También se encarga de distribuir mantas, calentadores, ropa de cama, colchas, toallas, esteras de plástico, almohadillas sanitarias, colchones, bidones, almohadas, bolsas de leche, bolsas escolares, material escolar, kits de higiene y alimentos en las zonas donde más se necesita, como Mafraq, una ciudad al norte que hace frontera con Siria y donde se sitúa Zaatari, el segundo campo de refugiados más grande del mundo, ubicado a 10 km al este de la ciudad de Mafraq; o Shobak, una ciudad al sur donde viven cerca de 200 familias en riesgo de exclusión social. Cáritas no va por libre, sino que además trabaja y colabora con organizaciones como UNICEF y ACHNUR donde se reparten tareas y se apoyan mutuamente.

Para mí ha sido un aprender del día a día y de cada persona. Estos meses de voluntariado me ha dado una visión más próxima y real de la vida cotidiana del pueblo jordano y un poquito más, la realidad de medio oriente. Ha sido una experiencia única, de amor y fraternidad. Estoy y estaré eternamente agradecida de este pueblo que me acogió desde el minuto uno y que me acompañó durante todo mi viaje. La realidad jordana es muy distinta a la que vemos en las noticias y medios de comunicación.

He conocido gente maravillosa, gente que me ha enseñado cómo es Jordania. Acogedora, solidaria y respetuosa. En Jordania puedes encontrar lugares mágicos como la ciudad perdida de Petra o majestuosos paisajes y coloridos como el desierto de Wadi Rum, o darte un baño en el mar muerto. Se puede disfrutar de un paseo por las calles del famoso Boulevard en Amman, donde se sitúan las tiendas y restaurantes más lujosos de la ciudad hasta caminar por “downtown”, la parte más antigua de la capital, donde se sitúan los mercados a pie de calle o visitar la famosa mezquita de Al-Husseini.

Para mí, la experiencia de cooperación internacional me ha aportado una visión global capaz de dar respuesta a muchas preguntas e inquietudes de muchos ciudadanos en occidente acerca de la situación migratoria actual en los países árabes. He tenido la oportunidad de estar presente en medio de este conflicto. La guerra ha acabado con el sueño de muchas familias, pero ello no impide que estas familias sean felices y tengan una vida normal en el país de acogida.

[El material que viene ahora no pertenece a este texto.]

(* ===== verification/QueryFindings.v ===== *)
(** Queries whose results are not what they say, computed by the model: a filter
    forgotten by ORDER BY with LIMIT, rows lost by a range of the primary key
    inside a transaction, and a common table expression that cannot be searched by
    its first column. *)
From S2P Require Import Prelude ByteOrder BTree Value OrderKey BTreeSpec OrderedIndex SecondaryIndex Schema Tuple Transaction VersionStore Civil Sql Lexer Like Strings Float64 Eval Scan Collections Plan Stats Cost Optimizer Exec Window Join Aggregate TableAccess TableSpec Subquery Query IndexScanSpec QuerySpec.
Import Value OrderKey Sql Like Strings Eval Collections Plan Exec TableAccess Query QuerySpec.

Module QueryFindings.

#[local] Existing Instance Tuple.sample_codecs.
#[local] Existing Instance Tuple.sample_show.
#[local] Existing Instance Tuple.sample_read.
#[local] Existing Instance Lexer.ascii_only.
#[local] Existing Instance Lexer.no_floats.
#[local] Existing Instance Scan.sample_engine.
#[local] Existing Instance Collections.plain.
#[local] Existing Instance no_libm.
Local Abbreviation tables_of := (Tables unit BTree.BTree.BPlusTree).

(** A statement outside a transaction, and inside a new one. *)
Definition query_rows (tables : tables_of) (txn : option Z) (tm : Transaction.TransactionManager) (q : SelectStmt) : option (list (list (Value unit))) :=
  '(r, _) ← execute_select ∅ txn (λ _ _, q_fail (QPlan [])) true q (tables, mkSession tm false);
  match r with QOk (Rows _ rows) => Some rows | _ => None end.
Definition outside (tables : tables_of) (q : SelectStmt) : option (list (list (Value unit))) := query_rows tables None Transaction.new q.
Definition inside (tables : tables_of) (q : SelectStmt) : option (list (list (Value unit))) :=
  let '(tm, tid) := Transaction.begin Transaction.ReadCommitted 0 Transaction.new in query_rows tables (Some tid) tm q.

Definition table_with (rows : list (list (Value unit))) : tables_of :=
  {[chars "t" := mkTable city_schema (build_tree "t" (map (λ r, (Tuple.key_bytes r [0%nat], Tuple.serialize r)) rows)) VersionStore.new [] []]}.
Definition cities : tables_of := table_with city_rows.

Definition ordered_query (w : Expr) : SelectStmt :=
  mkSelect [SelectStar] false (FromTable (chars "t")) None [] (Some w) [] None [mkOrderBy (Column (chars "id")) true None] (Some 1) None [].

(** [SELECT * FROM t WHERE city = 'bonn' AND id > 1 ORDER BY id LIMIT 1] returns a
    row of another city: the top-n scan applies a filter only if it is one
    comparison of a column with a literal. Without LIMIT the filter is applied. *)
Theorem top_n_forgets_filter :
  outside cities (ordered_query city_where) = Some [[Int64 1; Text (chars "ulm")]] ∧
  outside cities (where_query (chars "t") (Some city_where) None None) =
    Some [[Int64 2; Text (chars "bonn")]; [Int64 3; Text (chars "bonn")]].
Proof. by vm_compute. Qed.

Definition id_between (lo hi : Z) : Expr :=
  BinaryOp (BinaryOp (Column (chars "id")) OpGte (Literal (Integer lo))) OpAnd (BinaryOp (Column (chars "id")) OpLte (Literal (Integer hi))).
Definition one_row : tables_of := table_with [[Int64 45; Text (chars "ulm")]].

(** Keys are little-endian, so a range of keys is not a range of integers:
    [id >= 1 AND id <= 300] finds the row 45 outside a transaction and not inside
    one. *)
Theorem pk_range_loses_rows :
  outside one_row (where_query (chars "t") (Some (id_between 1 300)) None None) = Some [[Int64 45; Text (chars "ulm")]] ∧
  inside one_row (where_query (chars "t") (Some (id_between 1 300)) None None) = Some [].
Proof. by vm_compute. Qed.

Definition with_cte (w : option Expr) : SelectStmt :=
  mkSelect [SelectStar] false (FromTable (chars "c")) None [] w [] None [] None None
    [mkCte (chars "c") (where_query (chars "t") None None None)].

(** A common table expression is stored under row numbers while its first column
    is taken for the primary key: [WITH c AS (SELECT * FROM t) SELECT * FROM c WHERE
    id = 2] returns nothing. *)
Theorem cte_not_found_by_first_column :
  outside cities (with_cte None) = Some city_rows ∧
  outside cities (with_cte (Some (BinaryOp (Column (chars "id")) OpEq (Literal (Integer 2))))) = Some [].
Proof. by vm_compute. Qed.

(** A common table expression named like a table removes that table. *)
Theorem cte_removes_table :
  let q := mkSelect [SelectStar] false (FromTable (chars "t")) None [] None [] None [] None None
             [mkCte (chars "t") (where_query (chars "t") None None None)] in
  (λ r : qresult (ExecutionResult unit) * (tables_of * Session), r.2.1 !! chars "t") <$>
    execute_select ∅ None (λ _ _, q_fail (QPlan [])) true q (cities, mkSession Transaction.new false) = Some None.
Proof. by vm_compute. Qed.
End QueryFindings.
Lemma wide_snoc (rows : list row) r : wide n rows → length r = n → wide n (rows ++ [r]).
Proof. intros Hw Hr. apply Forall_app. split; [done|]. by apply Forall_singleton. Qed.

Lemma read_rows_wide step limit (acc : list row) entries :
  (∀ e : entry, e ∈ entries → yieldsQ (step e) (gives_wide n)) → wide n acc → yieldsQ (read_rows step limit acc entries) (wide n).
Proof.
  revert acc. induction entries as [|e entries IH]; cbn [read_rows]; intros acc Hst Ha; [by apply ret_Q|].
  eapply bind_Q; [apply Hst; by left|]. intros [r|] Hr; [|apply IH; [|done]; intros; apply Hst; by right].
  assert (wide n (acc ++ [r])) as Ha' by (by apply wide_snoc; [|apply Hr]).
  destruct (reached limit _); [by apply ret_Q|]. apply IH; [|done]. intros; apply Hst; by right.
Qed.

Lemma new_rows_wide step (acc : list row) entries :
  (∀ e, e ∈ entries → yieldsQ (step e) (gives_wide n)) → wide n acc → yieldsQ (new_rows step acc entries) (wide n).
Proof.
  revert acc. induction entries as [|e entries IH]; cbn [new_rows]; intros acc Hst Ha; [by apply ret_Q|].
  eapply bind_Q; [apply Hst; by left|]. intros o Ho. apply IH; [intros; apply Hst; by right|].
  destruct o as [r|]; cbn; [by apply wide_snoc; [|apply Ho]|by rw app_nil_r].
Qed.

Lemma accept_wide txn e : data_wide n e.2 → yieldsQ (accept_row table td filter txn e) (gives_wide n).
Proof.
  intros Hd. unfold accept_row. destruct (Scan.decode_row e.2) as [r|] eqn:Hr; [|by apply ret_Q].
  eapply bind_Q; [apply any_Q|]. intros [] _; [|by apply ret_Q]. eapply bind_Q; [apply any_Q|]. intros _ _. apply ret_Q.
  intros r' [= <-]. by apply Hd.
Qed.

Lemma txn_row_wide fast tid e : data_wide n e.2 → yieldsQ (txn_row table td filter fast tid e) (gives_wide n).
Proof.
  intros Hd. unfold txn_row. destruct (Scan.raw_filter fast e.2) as [[]|]; [|by apply ret_Q|by apply accept_wide].
  destruct (Scan.decode_row e.2) as [r|] eqn:Hr; [|by apply ret_Q]. eapply bind_Q; [apply any_Q|]. intros _ _. apply ret_Q.
  intros r' [= <-]. by apply Hd.
Qed.
End table.

Section shaped_table.
Context (table : str) (td : TableData J T) (filter : option Expr) (Hts : table_shaped td).
Local Abbreviation n := (length (Schema.columns (schema td))).

Lemma search_wide k d : kt_search (index td) k = Some (Some d) → data_wide n d.
Proof. destruct (tsh_index _ Hts) as (m & Hm & Hw). rw (kt_search_rep _ _ _ Hm). intros [= Hd]. exact (Hw k d Hd). Qed.

Lemma pairs_wide : ∃ m, kt_rep (index td) m ∧ ∀ e : entry, e ∈ sorted_pairs m → data_wide n e.2.
Proof.
  destruct (tsh_index _ Hts) as (m & Hm & Hw). exists m. split; [done|]. intros [k d]. rw elem_of_sorted_pairs. apply Hw.
Qed.

Lemma scanned_wide base : kt_scan_all (index td) = Some base → ∀ e : entry, e ∈ base → data_wide n e.2.
Proof. destruct pairs_wide as (m & Hm & Hw). rw (kt_scan_all_rep _ _ Hm). by intros [= <-]. Qed.

Lemma ranged_wide lo hi base : kt_range_scan (index td) lo hi = Some base → ∀ e : entry, e ∈ base → data_wide n e.2.
Proof.
  destruct pairs_wide as (m & Hm & Hw). rw (kt_range_rep _ _ _ _ Hm). intros [= <-] e [_ He]%list_elem_of_filter. by apply Hw.
Qed.

Lemma newest_in tid sts active (c : list (VersionStore.VersionedTuple row)) t :
  VersionStore.newest_visible tid sts active c = Some t → ∃ v, v ∈ c ∧ VersionStore.data v = t.
Proof.
  unfold VersionStore.newest_visible. intros (v & ([i v'] & Hf & [= <-])%bind_Some & ->)%fmap_Some.
  apply list_find_Some in Hf as (Hl & _). exists v'. split; [|done]. apply elem_of_reverse. exact (list_elem_of_lookup_2 _ _ _ Hl).
Qed.

Lemma visible_wide k tid sts active t :
  VersionStore.lookup_for_read k tid sts active (version_store td) = VersionStore.Visible t → data_wide n (Tuple.serialize t).
Proof.
  destruct (tsh_store _ Hts) as (vm & Hr & Hw). rw (TableSpec.lookup_no_versions td vm k tid sts active Hr).
  destruct (vm !! k) as [c|] eqn:Hk; [|done]. destruct (VersionStore.newest_visible tid sts active c) as [t'|] eqn:Hn; [|done].
  intros [= <-]. destruct (newest_in _ _ _ _ _ Hn) as (v & Hv & <-). by apply (Hw k c v).
Qed.

Lemma resolved_wide tid sn k t : resolve td tid sn !! k = Some (Some t) → data_wide n (Tuple.serialize t).
Proof.
  destruct (tsh_store _ Hts) as (vm & Hr & Hw). unfold resolve. rw (VersionStore.snapshot_resolved_spec _ _ _ _ _ Hr) lookup_fmap.
  intros (c & Hk & Hn)%fmap_Some. destruct (newest_in _ _ _ _ _ (eq_sym Hn)) as (v & Hv & <-). by apply (Hw k c v).
Qed.

Definition entries_wide (es : list entry) : Prop := ∀ e : entry, e ∈ es → data_wide n e.2.

Lemma base_wide : yieldsQ (q_panic (kt_scan_all (index td))) entries_wide.
Proof. apply panic_Q. exact scanned_wide. Qed.

Lemma visible_entries_wide txn : yieldsQ (read_visible_entries td txn) entries_wide.
Proof.
  unfold read_visible_entries. destruct txn as [tid|]; [destruct (_ =? 0)|]; try apply base_wide.
  eapply bind_Q; [apply any_Q|]. intros sn _. eapply bind_Q; [apply base_wide|]. intros base Hb. apply ret_Q.
  intros e [[_ He]%list_elem_of_filter|([k o] & Hk%elem_of_hash_iter & Ho)%list_elem_of_omap]%elem_of_app; [by apply Hb|].
  apply bind_Some in Ho as (t & -> & [= <-]). by apply (resolved_wide tid sn k).
Qed.

Lemma visible_one_wide txn k : yieldsQ (read_visible_one td txn k) (λ o, ∀ d, o = Some d → data_wide n d).
Proof.
  assert (yieldsQ (q_panic (kt_search (index td) k)) (λ o, ∀ d, o = Some d → data_wide n d)) as Hs.
  { apply panic_Q. intros o Ho d ->. by apply (search_wide k). }
  unfold read_visible_one. destruct txn as [tid|]; [|done]. eapply bind_Q; [apply any_Q|]. intros sn _.
  destruct (VersionStore.lookup_for_read _ _ _ _ _) as [t| |] eqn:Hl; [|by apply ret_Q|done].
  apply ret_Q. intros d [= <-]. exact (visible_wide _ _ _ _ _ Hl).
Qed.

(** A step over an encoded row of the table. *)
Definition row_step (step : list Z → E (option row)) : Prop :=
  ∀ d b o b', data_wide n d → step d b = Some (o, b') → gives_wide n o.

Lemma slow_step : row_step (Scan.slow_row None (schema td) filter).
Proof.
  intros d b o b' Hd. unfold Scan.slow_row, Scan.decode_needed. destruct (Scan.decode_row d) as [r|] eqn:Hr; [|by intros [= <- _]].
  intros (m & c & _ & [= <- _])%bind_E. destruct m; [|done]. intros r' [= <-]. by apply Hd.
Qed.

Lemma parallel_step fast : row_step (Scan.parallel_row None (schema td) filter fast).
Proof.
  intros d b o b' Hd. unfold Scan.parallel_row. destruct (Scan.raw_filter fast d) as [[]|]; [|by intros [= <- _]|by apply slow_step].
  intros [= <- _] r Hr. by apply Hd.
Qed.

Lemma serial_step fast : row_step (Scan.serial_row None (schema td) filter fast).
Proof.
  intros d b o b' Hd. unfold Scan.serial_row. destruct fast as [f|]; [|by apply slow_step].
  intros [= <- _] r Hr. apply Hd. by repeat case_match.
Qed.

Lemma scan_wide step datas b rows b' :
  row_step step → Forall (data_wide n) datas → Scan.scan step datas b = Some (rows, b') → wide n rows.
Proof.
  intros Hs Hd. revert b rows b'. induction Hd as [|d datas Hd _ IH]; cbn [Scan.scan]; intros b rows b'; [intros [= <- _]; constructor|].
  intros (o & c & Ho & (rest & c' & Hr & [= <- _])%bind_E)%bind_E. apply Forall_app. split; [|exact (IH _ _ _ Hr)].
  destruct o as [r|]; constructor; [|constructor]. exact (Hs d b (Some r) c Hd Ho r eq_refl).
Qed.

Lemma push_wide limit step (l : list entry) st :
  row_step step → (∀ e, e ∈ l → data_wide n e.2) → (∀ rows b, st = Some (rows, b) → wide n rows) →
  ∀ rows b, (BTree.visit_pairs (λ s _ d, push_row limit step s d) st l).1 = Some (rows, b) → wide n rows.
Proof.
  intros Hs. revert st. induction l as [|[k d] l IH]; cbn [BTree.visit_pairs]; intros st Hl Hst rows b; [by apply Hst|].
  destruct st as [[acc b0]|]; cbn [push_row]; [|done]. destruct (step d b0) as [[[r|] b1]|] eqn:Hd; [| |done].
  - assert (wide n (acc ++ [r])) as Ha.
    { apply wide_snoc; [by apply (Hst acc b0)|]. refine (Hs d b0 (Some r) b1 _ Hd r eq_refl). apply (Hl (k, d)). by left. }
    destruct (negb _); [|by intros [= <- _]]. apply IH; [intros e He; apply Hl; by right|]. by intros ? ? [= <- _].
  - apply IH; [intros e He; apply Hl; by right|]. intros ? ? [= <- _]. by apply (Hst acc b0).
Qed.

Lemma each_row_wide limit step b rows b' : row_step step → each_row td limit step b = Some (rows, b') → wide n rows.
Proof.
  intros Hs. unfold each_row. destruct pairs_wide as (m & Hm & Hw). rw (kt_for_each_rep _ _ _ _ Hm). cbn.
  apply (push_wide limit step (sorted_pairs m) _ Hs Hw). intros ? ? [= <- _]. constructor.
Qed.

Lemma plain_wide limit b rows b' : plain_scan td filter limit None b = Some (rows, b') → wide n rows.
Proof.
  unfold plain_scan. destruct (_ && _ && _).
  - intros (leaves & c & Hl & Hs)%bind_E. destruct pairs_wide as (m & Hm & Hw).
    destruct (kt_leaf_values_rep _ _ Hm) as (ls & Hls & Hj). unfold panic_or in Hl. rw Hls in Hl. cbn in Hl. simplify_eq.
    unfold Scan.parallel_scan in Hs. rw Hj in Hs. apply (scan_wide _ _ _ _ _ (parallel_step _)) in Hs; [done|].
    apply Forall_map, Forall_forall. intros e He. by apply Hw.
  - pose proof (each_row_wide limit _ b rows b' slow_step) as Hslow.
    pose proof (λ fast, each_row_wide limit _ b rows b' (serial_step fast)) as Hser.
    assert (each_row td None (λ data, mret (Tuple.deserialize_to_vec data)) b = Some (rows, b') → wide n rows) as Hall.
    { apply each_row_wide. intros d b0 o b1 Hd [= <- _] r Hr. by apply Hd. }
    destruct (Scan.fast_filter_of filter (schema td)); [apply Hser|]. by destruct filter, limit.
Qed.

Lemma decoded_wide o : (∀ d, o = Some d → data_wide n d) → wide n (option_list (o ≫= Scan.decode_row)).
Proof.
  intros Ho. destruct o as [d|]; [|constructor]. cbn. destruct (Scan.decode_row d) as [r|] eqn:Hr; constructor; [|constructor].
  by apply (Ho d).
Qed.

Lemma range_rows_wide limit tid lo hi : yieldsQ (range_rows table td filter limit tid lo hi) (wide n).
Proof.
  unfold range_rows. eapply bind_Q; [apply any_Q|]. intros _ _. eapply bind_Q; [apply any_Q|]. intros sn _.
  eapply (bind_Q _ _ entries_wide); [apply panic_Q; exact (ranged_wide lo hi)|]. intros base Hb.
  set (resolved := if _ =? 0 then None else _).
  assert (∀ m k t, resolved = Some m → m !! k = Some (Some t) → data_wide n (Tuple.serialize t)) as Hres.
  { intros m k t. unfold resolved. destruct (_ =? 0); [done|]. intros [= <-]. apply resolved_wide. }
  eapply (bind_Q _ _ (wide n)).
  - apply read_rows_wide; [|constructor]. intros e He. unfold range_row.
    destruct (resolved ≫= _) as [[t|]|] eqn:Hr; [|by apply ret_Q|by apply accept_wide, Hb].
    apply accept_wide. cbn. apply bind_Some in Hr as (m & Hm & Ht). by apply (Hres m e.1).
  - intros rows Hrows. destruct resolved as [m|]; [|by apply ret_Q]. apply new_rows_wide; [|done].
    intros [k o] Hin%elem_of_hash_iter. unfold new_row. cbn [fst snd]. destruct o as [t|]; [|by apply ret_Q].
    destruct (_ && _); [|by apply ret_Q]. eapply bind_Q; [apply any_Q|]. intros [d|] _; [by apply ret_Q|].
    apply accept_wide. cbn. by apply (Hres m k).
Qed.

Lemma scan_rows_wide txn limit : yieldsQ (scan_rows table td filter txn limit None) (wide n).
Proof.
  unfold scan_rows. destruct txn as [tid|].
  - destruct (try_pk_lookup filter (schema td)) as [key|].
    + eapply bind_Q; [apply any_Q|]. intros _ _. eapply bind_Q; [apply visible_one_wide|]. intros o Ho. by apply ret_Q, decoded_wide.
    + destruct (try_pk_range filter (schema td)) as [[lo hi]|]; [apply range_rows_wide|].
      eapply bind_Q; [apply any_Q|]. intros _ _. eapply bind_Q; [apply visible_entries_wide|]. intros es Hes.
      apply read_rows_wide; [|constructor]. intros e He. by apply txn_row_wide, Hes.
  - destruct (try_pk_lookup filter (schema td)) as [key|].
    + eapply (bind_Q _ _ (λ o, ∀ d, o = Some d → data_wide n d)).
      { apply panic_Q. intros o Ho d ->. by apply (search_wide key). }
      intros o Ho. by apply ret_Q, decoded_wide.
    + apply lift_Q. intros b rows b'. apply plain_wide.
Qed.

Lemma index_rows_wide txn limit pks :
  yieldsQ (read_rows (λ e, index_row table td filter txn e.1) limit [] (map (λ pk, (pk, [])) pks)) (wide n).
Proof.
  apply read_rows_wide; [|constructor]. intros e _. unfold index_row. eapply bind_Q; [apply visible_one_wide|].
  intros [d|] Hd; [|by apply ret_Q]. by apply accept_wide, Hd.
Qed.

(** *** The first rows of an order *)

Definition top_wide (s : TopState) : Prop := ∀ d, d ∈ kept_data s → d = [] ∨ data_wide n d.

Lemma top_process_wide fast sort_col asc k s d s' go :
  top_wide s → data_wide n d → top_process (J := J) fast sort_col asc k s d = Some (s', go) → top_wide s'.
Proof.
  intros Hs Hd. unfold top_process. destruct (match fast with Some _ => _ | None => _ end); [|by intros [= <- _]].
  assert (∀ l : list (list Z), (∀ x, x ∈ l → x = [] ∨ data_wide n x) → ∀ x, x ∈ l ++ [d] → x = [] ∨ data_wide n x) as Happ.
  { intros l Hl x [?| ->%list_elem_of_singleton]%elem_of_app; [by apply Hl|by right]. }
  destruct (Tuple.read_int64_at d sort_col) as [v|]; [|intros [= <- _]; exact Hs].
  intros (key & _ & Hk)%bind_Some. cbn in Hk. destruct (zlen (heap s) <? k); [injection Hk as <- _; exact (Happ _ Hs)|].
  destruct (heap_pop pair_cmp (heap s)) as [[[top_key old] h]|]; [|by injection Hk as <- _].
  destruct (key <? top_key); [|by injection Hk as <- _]. injection Hk as <- _. intros y. cbn [kept_data]. apply Happ. clear y.
  intros x [j Hj]%list_elem_of_lookup. destruct (decide (old = j)) as [->|Hne].
  - destruct (decide (j < length (kept_data s))%nat).
    + rw list_lookup_insert_eq in Hj; [done|]. simplify_eq. by left.
    + rw list_insert_ge in Hj; [lia|]. apply Hs. exact (list_elem_of_lookup_2 _ _ _ Hj).
  - rw list_lookup_insert_ne in Hj; [done|]. apply Hs. exact (list_elem_of_lookup_2 _ _ _ Hj).
Qed.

En ellos se respira un atisbo de esperanza, sueños y anhelos por cumplir y eso se refleja en la vida diaria de estas personas que van adelante con una sonrisa a pesar de las adversidades.

Nosotros jóvenes, debemos ponernos las zapatillas y caminar con ellos, acompañarlos en su viaje. Ya sean unas horas, días, meses o años. Dejadles que durante este tiempo incierto descarguen el peso de su mochila en la vuestra. Dejad que entren en vuestras vidas, que os reciban y os digan “welcome”, lo que para ellos significa bienvenido y gracias al mismo tiempo. Una manera de darnos la bienvenida y de agradecimiento de ser parte; de estar presente. Mi gratitud hacia todas las personas que conocí y momentos que viví, es lo que a mí me acompañará siempre. Si no tienes zapatillas, yo te presto las mías.

Mar Sánchez.

Este artículo ha sido publicado también en la web de la Fundación Igino Giordani, la cuál la ayudó y orientó para realizar la experiencia.